Derivatives of Trigonometric Functions
The derivatives of the six trigonometric functions (sine, cosine, tangent, cotangent, secant, and cosecant) can be calculated using the following formulas:
$\frac {d}{dx} (sin x) = cos x $
$\frac {d}{dx} (cos x) = -sin x $
$\frac {d}{dx} (tan x) = sec^2x $
$\frac {d}{dx} (cot x) = -cosec^2x $
$\frac {d}{dx} (sec x) = sec x . tan x $
$\frac {d}{dx} (cosec x) = -cosec x . cot x$
Important formula to find the derivative
$\frac {d}{dx} f(x) =\displaystyle \lim_{h \to 0} \frac {f (x+h) – f(x)}{h}$
$\displaystyle \lim_{x \to 0} \frac {sinx}{x}=1$
Proof of sin derivative
$\frac {d}{dx} (sin x) = \displaystyle \lim_{h \to 0} \frac {sin (x+h) – sin x}{h}= \displaystyle \lim_{h \to 0} \frac {2cos (\frac {2x+h}{2}) sin \frac {h}{2}}{h}$
$=\displaystyle \lim_{h \to 0} cos (x + \frac {h}{2}) \displaystyle \lim_{h \to 0} \frac {sin \frac {h}{2}}{\frac {h}{2}} = cos x$
as $\displaystyle \lim_{x \to 0} \frac {sinx}{x}=1$
Proof of cos derivative
$\frac {d}{dx} (cos x) = \displaystyle \lim_{h \to 0} \frac {cos (x+h) – cos x}{h}= \displaystyle \lim_{h \to 0} -\frac {2sin (\frac {2x+h}{2}) sin \frac {h}{2}}{h}$
$=-\displaystyle \lim_{h \to 0} sin (x + \frac {h}{2}) \displaystyle \lim_{h \to 0} \frac {sin \frac {h}{2}}{\frac {h}{2}} = -sin x$
as $\displaystyle \lim_{x \to 0} \frac {sinx}{x}=1$
Proof of tan derivative
$\frac {d}{dx} (tan x) = \displaystyle \lim_{h \to 0} \frac {tan (x+h) – tan x}{h}= \displaystyle \lim_{h \to 0} \frac {1}{h}[\frac {sin(x+h)}{cos(x+h) }- \frac {sin(x)}{cos(x)}]$
$=\displaystyle \lim_{h \to 0} \frac {1}{h}\frac {sin(x+h)cos (x) – sin(x) cos (x+h)}{cos (x+h) cos x}$
$=\displaystyle \lim_{h \to 0} \frac {1}{h} \frac {sin (x+h -x)}{cos (x+h) cos x} $
$=\displaystyle \lim_{h \to 0} \frac {sin h}{h} \displaystyle \lim_{h \to 0} \frac {1}{cos (x+h) cos x}= sec^2 x$
as $\displaystyle \lim_{x \to 0} \frac {sinx}{x}=1$
Examples
Example 1
Find the derivative of f(x) = sin 2x.
Solution
Using the chain rule of differentiation, we get
$\frac {d}{dx}(sin 2x) = cos 2x \times 2 = 2cos 2x
or
we can find using product rule of differentiation, which states that the derivative of the product of two functions is the first function times the derivative of the second function, plus the second function times the derivative of the first function.

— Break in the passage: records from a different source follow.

Lemma making_kind {A} (as_kind : content → option A) mk a g :
  (∀ c a b, as_kind c = Some a → kind_of (mk b) = kind_of c) → keeps_kind (making as_kind mk a g).
Proof. apply (updating_kind as_kind mk RNil). Qed.

(** The deadline and the kind of a live key after a command: only SET and DEL
    change the kind, only SET, DEL and EXPIRE the deadline. *)
Definition stable (sp : Spec) : Prop :=
  ∀ t t' args c x, sp_name sp ∉ ["SET"; "DEL"] →
  live t (Some (c, x)) = Some (c, x) →
  ∃ c' x', (sp_effect sp t t' args (Some (c, x))).2 = Some (c', x') ∧ kind_of c' = kind_of c ∧
    (sp_name sp ≠ "EXPIRE" → x' = x).

Lemma on_live_stable name lower arity f :
  (∀ args, keeps_kind (f args)) → stable (mkSpec name lower arity (on_live f)).
Proof.
  intros Hf t t' args c x _ Hl. cbn [sp_effect sp_name]. unfold on_live. rewrite Hl.
  specialize (Hf args c). cbn [fmap option_fmap option_map fst].
  destruct (f args (Some c)) as [r [c'|]]; simpl in *; eexists _, _; (split; [done|]); auto.
Qed.

Lemma specs_stable : Forall stable specs.
Proof.
  unfold specs. repeat (apply Forall_cons_2); [..|apply Forall_nil_2].
  all: try (intros t t' args c x Hn; exfalso; apply Hn; simpl;
    first [apply list_elem_of_here|apply list_elem_of_further, list_elem_of_here]).
  all: try (apply on_live_stable; intros args;
    first [apply reading_kind|apply updating_kind|apply making_kind|by intros c c'];
    by intros []).
  - intros t t' args c x _ Hl. cbn [sp_effect sp_name]. unfold s_expire. rewrite Hl.
    destruct (stol _); eexists _, _; by split_and!.
  - intros t t' args c x _ Hl. cbn [sp_effect sp_name]. unfold s_ttl. rewrite Hl.
    eexists _, _. by split_and!.
Qed.

Lemma live_stored t e p : live t e = Some p → e = Some p.
Proof. unfold live. destruct e as [[c [d|]]|]; simpl; [case_match; [done|]|..]; congruence. Qed.

Lemma sp_run_stable sp t t' args e c x :
  sp ∈ specs → sp_name sp ∉ ["SET"; "DEL"] → live t e = Some (c, x) →
  ∃ c' x', (sp_run sp t t' args e).2 = Some (c', x') ∧ kind_of c' = kind_of c ∧
    (sp_name sp ≠ "EXPIRE" → x' = x).
Proof.
  intros Hin Hn Hl. pose proof (live_stored _ _ _ Hl) as ->. unfold sp_run.
  pose proof specs_stable as Hs. rewrite Forall_forall in Hs.
  destruct (sp_arity sp (length args)); [by apply Hs|]. simpl. eauto.
Qed.

(** ** The registered commands *)

Section database.
Context `{StdHash} `{FileSystem}.

Lemma registered_spec name cmd :
  get_command registry name = Some cmd → cmd ∈ key_commands →
  ∃ sp, find_spec name = Some sp ∧ realizes cmd sp.
Proof.
  intros [_ Hn]%registered Hin. apply list_elem_of_lookup_1 in Hin as [i Hi].
  destruct (Forall2_lookup_l _ _ _ _ _ commands_realize Hi) as (sp & Hsp & Hr).
  exists sp. split; [|done]. pose proof specs_found as Hf. rewrite Forall_forall in Hf.
  rewrite <- Hn, (proj1 Hr). apply Hf. by eapply list_elem_of_lookup_2.
Qed.

Lemma spec_realized name cmd sp :
  get_command registry name = Some cmd → find_spec name = Some sp → realizes cmd sp.
Proof.
  intros Hc Hs. destruct (registered_cases name cmd Hc) as [Hn [Hin| ->]].
  - destruct (registered_spec name cmd Hc Hin) as (sp' & E & ?). congruence.
  - cbn in Hn. subst name. discriminate Hs.
Qed.

Lemma spec_registered name sp : find_spec name = Some sp → is_Some (get_command registry name).
Proof.
  intros [Hin <-]%find_spec_Some. apply list_elem_of_lookup_1 in Hin as [i Hi].
  destruct (Forall2_lookup_r _ _ _ _ _ commands_realize Hi) as (cmd & Hcmd & <- & _).
  exists cmd. rewrite registry_spec. apply elem_of_list_to_map_1; [by apply (bool_decide_unpack _)|].
  apply list_elem_of_fmap. exists cmd. split; [done|]. apply elem_of_app. left.
  by eapply list_elem_of_lookup_2.
Qed.

Lemma unregistered_spec name : get_command registry name = None → find_spec name = None.
Proof.
  intros Hc. destruct (find_spec name) as [sp|] eqn:Es; [|done].
  destruct (spec_registered name sp Es). congruence.
Qed.

(** The command cannot have undefined behaviour where [cmd_pre] holds. *)
Lemma owner_defined w name cmd conn_id args :
  topo_wf (topo w) → get_command registry name = Some cmd → cmd ∈ key_commands →
  let c := get_target_core (topo w) (args !!! 1) in
  cmd_pre w c name args → (cmd_execute cmd c conn_id args w).1 ≠ Undefined.
Proof.
  intros Hwf Hc Hin c Hp. destruct (registered_cases name cmd Hc) as [<- _].
  destruct (exec_owner w c cmd conn_id args Hwf Hin eq_refl Hp) as (r & w' & -> & _ & _ & _ & Hr).
  by destruct r.
Qed.

(** C5. Every command on the core that owns its key behaves as the abstract
    database: it replies the bytes of the specified reply (where the server's
    integers can count its elements) and leaves the key with the specified content
    and deadline and every other key as it was; or it throws because a new key
    finds no slot in the table, and the key stays absent.  It has defined behaviour
    wherever [cmd_pre] holds (no NaN score, containers an [int] can count, times
    within [long long], an option of ZRANGE that [toupper] is defined on). *)
Theorem database_refines w name cmd sp conn_id args :
  topo_wf (topo w) → get_command registry name = Some cmd → find_spec name = Some sp →
  let k := args !!! 1 in
  let c := get_target_core (topo w) k in
  let t := clock w (ticks w) in
  let r := cmd_execute cmd c conn_id args w in
  let s := sp_run sp t (clock w (S (ticks w))) args (abs_db w k) in
  (r.1 = Undefined ∨ executes w k (range_ok name (fst <$> live t (abs_db w k))) s r ∨
   refuses w k s r) ∧
  (cmd_pre w c name args → r.1 ≠ Undefined).
Proof.
  intros Hwf Hc Hs k c t r s. destruct (find_spec_Some name sp Hs) as [_ Hn].
  destruct (spec_realized name cmd sp Hc Hs) as [Hn' Hr]. split.
  - rewrite <- Hn. by apply Hr.
  - destruct (registered_cases name cmd Hc) as [Hn2 [Hin| ->]]; [by apply owner_defined|].
    rewrite <- Hn2 in Hs. discriminate Hs.
Qed.
(* ===== verification/CoreInvariant.v ===== *)
(** * The invariant of a core, kept by its handlers

    [core_ok] counts the requests posted on a core's ring.  While a completion is
    handled, the operation that completed is owed: it counts as posted until its
    handler posts it again or drops its connection.  [asks] says what each posted
    request asks the kernel for. *)
From S2P Require Import Prelude CxxString Double Containers Value Store HashMap Shard Router Topology Command Exec Rdb Registry Safety RespParser UringStub IoContext Connection Worker Handlers.
From Stdlib Require Import ZArith Ascii Lia.
From stdpp Require Import prelude gmap strings list_numbers.

(** How many requests of a kind are under way, counting one that is owed. *)
Definition posted (io : IoContext) (owed : option Operation) (op : Operation) : nat :=
  length (filter (λ o, o = Some op) (outstanding io)) + (if decide (owed = Some op) then 1 else 0).

Record conn_ok (io : IoContext) (owed : option Operation) (id : Z) (x : Connection) : Prop := {
  co_id : id_ x = id;
  co_parser : parser_ok (parser_ x);
  co_read : posted io owed (ReadOp id) = 1;
  co_write : posted io owed (WriteOp id) = if is_writing_ x then 1 else 0;
  co_queue : is_writing_ x = true ↔ write_queue_ x ≠ []
}.

(** What a request in the ring of a core asks for: the accept listens on the
    server's socket, the notification read on the core's own descriptor; a read
    fills the buffer of its connection up to its capacity, and a write sends the
    whole front of its connection's queue, each through the socket of that
    connection as long as it lives. *)
Definition asks (k : Core) (s : sqe) : Prop :=
  match user_data s with
  | Some (ReadOp id) =>
      opcode s = IORING_OP_READ ∧ addr s = Some (ReadBuffer id) ∧ len s = read_capacity ∧
      ∀ x, local_connections k !! id = Some x → fd s = fd_ x
  | Some (WriteOp id) =>
      opcode s = IORING_OP_WRITE ∧ addr s = Some (WriteBuffer id) ∧
      ∀ x, local_connections k !! id = Some x →
        fd s = fd_ x ∧ uint32 ∘ str_size <$> head (write_queue_ x) = Some (len s)
  | Some AcceptOp => opcode s = IORING_OP_ACCEPT ∧ fd s = server_fd_ k ∧ addr s = None
  | Some NotificationOp =>
      opcode s = IORING_OP_READ ∧ fd s = event_fd_ (ctx k) ∧ addr s = Some NotifyBuffer ∧ len s = 8%Z
  | None => False
  end.

Record core_ok (owed : option Operation) (k : Core) (next : Z) : Prop := {
  ko_slots : has_slots (ctx k);
  ko_fd : (0 ≤ event_fd_ (ctx k))%Z;
  ko_accept : posted (ctx k) owed AcceptOp = 1;
  ko_notify : posted (ctx k) owed NotificationOp = 1;
  ko_conns id x : local_connections k !! id = Some x → conn_ok (ctx k) owed id x;
  (* identifiers not given out yet are unused *)
  ko_fresh id : (next ≤ id)%Z → local_connections k !! id = None ∧
    posted (ctx k) owed (ReadOp id) = 0 ∧ posted (ctx k) owed (WriteOp id) = 0;
  ko_requests s : s ∈ requests (ring_ (ctx k)) → asks k s
}.

Lemma core_ok_next owed k next next' : core_ok owed k next → (next ≤ next')%Z → core_ok owed k next'.
Proof. intros [] Hle. split; try done. intros id Hid. apply ko_fresh0. lia. Qed.

(** ** What requests ask for *)

(** The operations on a connection. *)
Definition names (s : sqe) (id : Z) : Prop :=
  user_data s = Some (ReadOp id) ∨ user_data s = Some (WriteOp id).

Lemma asks_change k k' s :
  asks k s → event_fd_ (ctx k') = event_fd_ (ctx k) → server_fd_ k' = server_fd_ k →
  (∀ id x', names s id → local_connections k' !! id = Some x' →
     ∃ x, local_connections k !! id = Some x ∧ fd_ x' = fd_ x ∧
       (user_data s = Some (WriteOp id) → head (write_queue_ x') = head (write_queue_ x))) →
  asks k' s.
Proof.
  unfold asks, names. intros Ha He Hs Hl. destruct (user_data s) as [[id|id| |]|]; [| |by rewrite Hs|by rewrite He|done].
  - destruct Ha as (? & ? & ? & Ha). split_and!; [done..|]. intros x' Hx'.
    destruct (Hl id x') as (x & Hx & -> & _); [by left|done|]. by apply Ha.
  - destruct Ha as (? & ? & Ha). split_and!; [done..|]. intros x' Hx'.
    destruct (Hl id x') as (x & Hx & -> & Hq); [by right|done|]. rewrite Hq by done. by apply Ha.
Qed.

Lemma asks_insert k io' id x' s :
  asks k s → event_fd_ io' = event_fd_ (ctx k) →
  (names s id → ∃ x, local_connections k !! id = Some x ∧ fd_ x' = fd_ x ∧
     (user_data s = Some (WriteOp id) → head (write_queue_ x') = head (write_queue_ x))) →
  asks (mkCore io' (server_fd_ k) (<[id := x']> (local_connections k))) s.
Proof.
  intros Ha He Hid. apply (asks_change k); [done..|]. intros id' y Hn.
  cbn [local_connections]. intros [[<- <-]|[_ Hy]]%lookup_insert_Some; [by apply Hid|]. eauto.
Qed.
(* ===== verification/System.v ===== *)
(** * The server as a transition system

    The cores run on the shared world; a step is one core making its context and
    registering (or failing to), setting up its socket and starting to listen (or
    failing to), waiting for completions,
    handling one completion, or removing the completions it handled, so that the
    handlers of different cores interleave in every order.  A handler is one
    step: the cores share the inboxes (each operation holds the inbox's mutex),
    the wake-up counters and the connection counter, and a command touches the
    shard of its own core only.  [SAVE] alone reads the shards of other cores,
    without a lock; here it reads them between two handlers, and the data race is
    not modelled.  An exception that leaves a handler ends the core; a run stops
    where the C++ has no defined behaviour. *)
From S2P Require Import Prelude CxxString Double Containers Value Store HashMap Shard Router Topology Command Exec Rdb Registry Safety RespParser UringStub IoContext Listener Connection Worker Handlers CoreInvariant.
From Stdlib Require Import ZArith Ascii Lia.
From stdpp Require Import prelude gmap strings list_numbers.
Lemma handle_message_performs c owed msg s :
  server_ok c owed s → msg_ok (topo (world s)) c msg →
  performs (message_tasks msg) (message_events c msg (world s)) s (handle_message c msg s).
Proof.
  intros [Hw Hc _] Hm. unfold handle_message, message_tasks, message_events, msg_ok in *.
  destruct (msg_type msg).
  2:{ apply performs_worldless. keeps. }
  destruct Hm as (Hne & Ho & _). rewrite <- (app_nil_r (exec_event _ _)).
  apply (performs_bind [request_task msg] []); [|intros reply s1 _|done].
  - apply exec_performs. unfold request_task, execute_request.
    destruct (msg_args msg) as [|name args] eqn:Ea; [done|]. cbn [head default].
    destruct (get_command registry name) as [cmd|] eqn:Ec; [by apply exec_effects; [apply Hw|]|].
    right. apply aside_effects; [done|by apply unregistered_spec|]. by right; right; left.
  - case_bool_decide; [by apply performs_worldless|]. apply send_performs.
Qed.

Lemma handle_messages_performs c owed batch : ∀ s,
  server_ok c owed s → Forall (msg_ok (topo (world s)) c) batch →
  performs (batch ≫= message_tasks) (batch_events c batch s) s
    (foldM (λ _ msg, handle_message c msg) tt batch s).
Proof.
  induction batch as [|m batch IH]; intros s Hs Hb; [by apply performs_worldless|].
  apply Forall_cons in Hb as [Hm Hb]. cbn [foldM batch_events]. rewrite bind_cons. apply performs_bind.
  - by eapply handle_message_performs.
  - intros [] s' E. rewrite E. pose proof (handle_message_ok c owed s m Hs Hm) as Hh. rewrite E in Hh.
    destruct Hh as (Hs' & Hg & _). apply IH; [done|]. eapply Forall_impl; [done|].
    intros m'. apply msg_ok_shape, Hg.
  - intros ex s' E. by rewrite E.
Qed.

(** The events of the notification handler: those of the inbox it takes. *)
Definition notification_events (c : nat) (s : Server) : list event :=
  match on_world (take_inbox c) s with
  | (Ok batch, s') => batch_events c batch s'
  | _ => []
  end.

Lemma notification_performs c owed s batch :
  server_ok c owed s → inbox (world s) c = Some batch →
  performs (batch ≫= message_tasks) (notification_events c s) s (notification_handler c s).
Proof.
  intros Hs Hin. pose proof Hs as [Hw Hc Hk]. unfold notification_handler, notification_events.
  destruct (take_inbox_ok c (world s) Hw Hc) as (batch' & w' & E & Hw' & Hg & Hb & _ & Hmsgs).
  assert (batch' = batch) as -> by congruence.
  assert (on_world (take_inbox c) s = (Ok batch, mkServer w' (core s) (next_conn_id s))) as Ew.
  { unfold on_world. by rewrite E. }
  rewrite Ew. refine (performs_bind [] (batch ≫= message_tasks) [] _ s (on_world (take_inbox c)) _ _ _ _);
    rewrite Ew; [| |done].
  - right. split; [done|]. cbn [snd world]. unfold take_inbox in E.
    destruct (channels_ _ !! c); [|done]. injection E as _ <-. by apply effects_none.
  - intros a s' [= <- <-]. apply (handle_messages_performs c owed); [|done]. split; [done| |done]. simpl.
    by rewrite (sh_cores _ _ (gr_shape _ _ Hg)).
Qed.

(** What a completion gives its core to do, and what comes of it. *)
Definition completion_tasks (c : nat) (e : io_uring_cqe Operation) (data : bytes) (s : Server)
    : list task :=
  match cqe_data e with
  | Some (ReadOp id) => read_tasks c id (res e) data s
  | Some NotificationOp => default [] (inbox (world s) c) ≫= message_tasks
  | _ => []
  end.
Definition completion_events (c : nat) (e : io_uring_cqe Operation) (data : bytes) (s : Server)
    : list event :=
  match cqe_data e with
  | Some (ReadOp id) => read_events c id (res e) data s
  | Some NotificationOp => notification_events c s
  | _ => []
  end.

$\frac {d}{dx}(sin 2x) = \frac {d}{dx} (2sinx cos x) =2 \frac {d}{dx} (sin x cos x)$
$ =2 [ cos x \frac {d}{dx} (sinx ) + sin (x) \frac {d}{dx} (cos x)]= 2 (cos^2 x – sin^2 x) = 2 cos 2x$
Example 2
Find the derivative of g(x) = cot x.
Solution
Using the formula for the derivative of cotangent, we get:
$\frac {d}{dx}(cot x) = -cosec^2x $
Example 3
Find the derivative of h(x) = cos 3x.
Solution
$\frac {d}{dx}(cos 3x) = -3sin 3x.$
Example 4
Find the derivative of f(x) = 2tan x + sin 2x.
Solution
$\frac {d}{dx}(2tan x + sin 2x) = 2sec^2x + 2cos 2x$
Derivatives of trigonometric functions are an important part of calculus and are included in the CBSE board syllabus. By using the formulas and rules of differentiation, students can calculate the derivatives of the six trigonometric functions. Practicing examples will help students master this topic.